由饰演加布里埃尔的演员多纳尔·麦卡恩,直接说出这些想法,
没想到,这个看似简单的方法,却完美还原了小说的精髓。
很显然,这个改编策略是成功的。
它没有破坏故事的氛围,反而让观众更能共情加布里埃尔的心境。
影片中,有一个场景让我印象特别深。
所有人都准备离开派对时,著名男高音巴特·达西终于答应献唱。
此时,加布里埃尔已经走下楼梯。
听到歌声后,他抬头望去,发现楼梯上有个身影静静伫立,仔细聆听。
走近了才发现,那是自己的妻子格雷塔。
休斯顿曾是画家,他用镜头定格下了这一瞬间。
格雷塔的姿态里,藏着优雅与神秘,原来,达西唱的这首歌,正是迈克尔·弗里当年常唱给格雷塔听的。
熟悉的旋律,瞬间唤醒了格雷塔心底的记忆。
这段场景的处理堪称神来之笔,没有激烈的冲突,没有夸张的表演,却用最细腻的方式,完成了情感的转折。
除了加布里埃尔和格雷塔的主线,影片对派对上其他宾客的刻画也很精彩。
这些角色各有各的困境,却都在彼此包容。
弗雷迪·马林酗酒成性,可母亲始终纵容着他,布朗先生也是个酒鬼,纯粹被酒精困住,莫莉·艾弗斯怀揣着共和党理想,匆匆离场去参加会议,朱莉娅姨妈曾经拥有不错的嗓音,如今歌声早已衰退,却还是被众人鼓励着唱了一曲。

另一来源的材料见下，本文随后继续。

(* ===== verification/ConfigFiles.v ===== *)
(** * Configuration files

    [ParseArgumentFile], [SerializeArgumentFile], [MinConfigFileDiff] and
    [CopyFile] of pkg/utils/file.go, and the system tuning file of
    pkg/k8sd/app/system_tuning.go. *)

From S2P Require Import Prelude GoStrings FileSys Arguments.
Import GoStr FileSys Arguments.

Module ConfigFiles.

(** ** Reading lines with [bufio.Scanner] *)

Definition carriage_return : ascii := "013"%char.
Definition drop_cr (l : string) : string :=
  match String.rev l with
  | String a s => if Ascii.eqb a carriage_return then String.rev s else l
  | EmptyString => l
  end.
(** The scanner's buffer holds 64 KiB, newline included. *)
Definition line_too_long (l : string) : bool := (65536 <=? Z.of_nat (String.length l))%Z.
Definition file_lines (content : string) : list string :=
  let fields := split newline content in
  if List.last fields EmptyString ==? EmptyString then removelast fields else fields.
Definition scan_lines (content : string) : res (list string) :=
  let lines := file_lines content in
  if existsb line_too_long lines then Err (Errorf "bufio.Scanner: token too long" [])
  else Ok (map drop_cr lines).

Section ConfigFiles.
Context `{OSEnv}.

Definition parse_line (args : gmap string string) (line : string) : gmap string string :=
  let line := TrimSpace line in
  if (line !=? EmptyString) && negb (has_prefix "#" line) then
    let '(a, v) := ParseArgumentLine line in <[a := v]> args
  else args.

Definition os_Open (p : string) : io unit := _ ← os_call OpOpen p; _ ← existing p; mret tt.

Definition ParseArgumentFile (path : string) : io (gmap string string) :=
  _ ← io_wrapf "failed to read argument file %s: %w" [path] (os_Open path);
  lines ← io_wrapf "failed to scan lines in argument file: %w" []
            (d ← os_ReadFile path; io_lift (scan_lines d));
  mret (fold_left parse_line lines ∅).

(** [file.WriteString(s)], its error not looked at. *)
Definition write_string (path s : string) : io unit := _ ← io_try (file_Write path s); mret tt.

Fixpoint write_arguments (path : string) (arguments : gmap string string) (keys : list string)
    : io unit :=
  match keys with
  | [] => mret tt
  | k :: keys =>
      _ ← write_string path (k +:+ "=" +:+ default EmptyString (arguments !! k) +:+ one newline);
      write_arguments path arguments keys
  end.

Definition SerializeArgumentFile (arguments : gmap string string) (path headerComment : string)
    : io unit :=
  _ ← io_wrapf "failed to write argument file %s: %w" [path] (os_Create path);
  _ ← (if headerComment !=? EmptyString then write_string path headerComment else mret tt);
  write_arguments path arguments (sort_Strings (map_to_list arguments).*1).

Definition CopyFile (srcFile dstFile : string) : io unit :=
  _ ← io_wrapf "failed to create destination file: %w" [] (os_Create dstFile);
  _ ← io_wrapf "failed to read source file: %w" [] (os_Open srcFile);
  io_wrapf "failed to copy file: %w" [] (d ← os_ReadFile srcFile; file_Write dstFile d).

(** ** Minimum configuration *)

(** A directory entry: its name and whether it is a directory. *)
Definition DirEntry : Type := string * bool.

(** Whether a parsed file sets [key] to at least the minimum: the values are compared
    as the strings they are. *)
Definition minimum_set (minConfig params : gmap string string) (key : string) : bool :=
  match params !! key, minConfig !! key with
  | Some value, Some min => negb (String.ltb value min)
  | _, _ => false
  end.
Definition remove_set (minConfig params newConfig : gmap string string) : gmap string string :=
  fold_left (λ acc key, if minimum_set minConfig params key then delete key acc else acc)
    (map_to_list minConfig).*1 newConfig.

Fixpoint entries_loop (dir excludeFile : string) (minConfig : gmap string string)
    (entries : list DirEntry) (newConfig : gmap string string) : io (gmap string string) :=
  match entries with
  | [] => mret newConfig
  | (name, isDir) :: entries =>
      if isDir || (filepath_Join [dir; name] ==? excludeFile)
      then entries_loop dir excludeFile minConfig entries newConfig
      else
        r ← io_try (ParseArgumentFile (filepath_Join [dir; name]));
        match r with
        | Err _ => entries_loop dir excludeFile minConfig entries newConfig
        | Ok params => entries_loop dir excludeFile minConfig entries
                         (remove_set minConfig params newConfig)
        end
  end.
Fixpoint dirs_loop (ReadDir : string → res (list DirEntry)) (excludeFile : string)
    (minConfig : gmap string string) (dirs : list string) (newConfig : gmap string string)
    : io (gmap string string) :=
  match dirs with
  | [] => mret newConfig
  | dir :: dirs =>
      match ReadDir dir with
      | Err _ => dirs_loop ReadDir excludeFile minConfig dirs newConfig
      | Ok entries =>
          newConfig ← entries_loop dir excludeFile minConfig entries newConfig;
          dirs_loop ReadDir excludeFile minConfig dirs newConfig
      end
  end.
Definition MinConfigFileDiff (ReadDir : string → res (list DirEntry)) (dirs : list string)
    (minConfig : gmap string string) (excludeFile : string) : io (gmap string string) :=
  dirs_loop ReadDir excludeFile minConfig dirs minConfig.

(** ** pkg/k8sd/app/system_tuning.go *)

(** The leading digits of a name and what follows them. *)
Fixpoint leading_digits (s : string) : string * string :=
  match s with
  | String a s' => if is_digit a then let '(d, r) := leading_digits s' in (String a d, r)
                   else (EmptyString, s)
  | EmptyString => (EmptyString, EmptyString)
  end.
(** [^(\d+)-.*\.conf$], with the digits it captures; a dot matches no newline. *)
Definition match_conf (name : string) : option string :=
  match leading_digits name with
  | (String a d, String c r) =>
      if Ascii.eqb c "-" && has_suffix ".conf" r && negb (contains_char newline r)
      then Some (String a d) else None
  | _ => None
  end.
(** [^(\d+)-k8s.conf$]: the dot is any character but a newline. *)
Definition match_k8s_conf (name : string) : bool :=
  match leading_digits name with
  | (String _ _, String c r) =>
      Ascii.eqb c "-" && has_prefix "k8s" r && has_suffix "conf" r &&
      Nat.eqb (String.length r) 8 && negb (contains_char newline r)
  | _ => false
  end.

弗雷迪激动地上前夸赞,话语太过热情,让朱莉娅有些尴尬。
但在场的所有人都明白,弗雷迪是真心实意的,也都理解朱莉娅的窘迫。
这种包容,正是爱尔兰人的温情所在。
休斯顿长期旅居爱尔兰,直到安杰丽卡16岁。
他对这种民族特质的把握,无疑是精准的。
影片的结尾,乔伊斯笔下的雪景被完美还原。
雪花覆盖了整个爱尔兰,落在平原上,落在山丘上,也落在迈克尔·弗里长眠的墓地。
加布里埃尔看着窗外的雪,内心充满了感慨。
他意识到,自己从未像迈克尔那样深爱过,也意识到所有人最终都会走向死亡。
爱恨、希望、遗憾,终将随着生命的终结而消逝。
如此看来,休斯顿选择这部作品作为收官之作,绝非偶然。
他晚年的心境,与影片中对生死的思考完美契合。
《死者》是一部非常成功的改编作品,
它既忠实于原著,又有着影视艺术的独特魅力。
更重要的是,它成了休斯顿的完美告别。
这部影片没有华丽的特效,没有激烈的剧情。
可就是这份安静与温柔,让它穿越了时光。
直到今天,再看这部影片,依然能感受到那份对生命的敬畏与眷恋。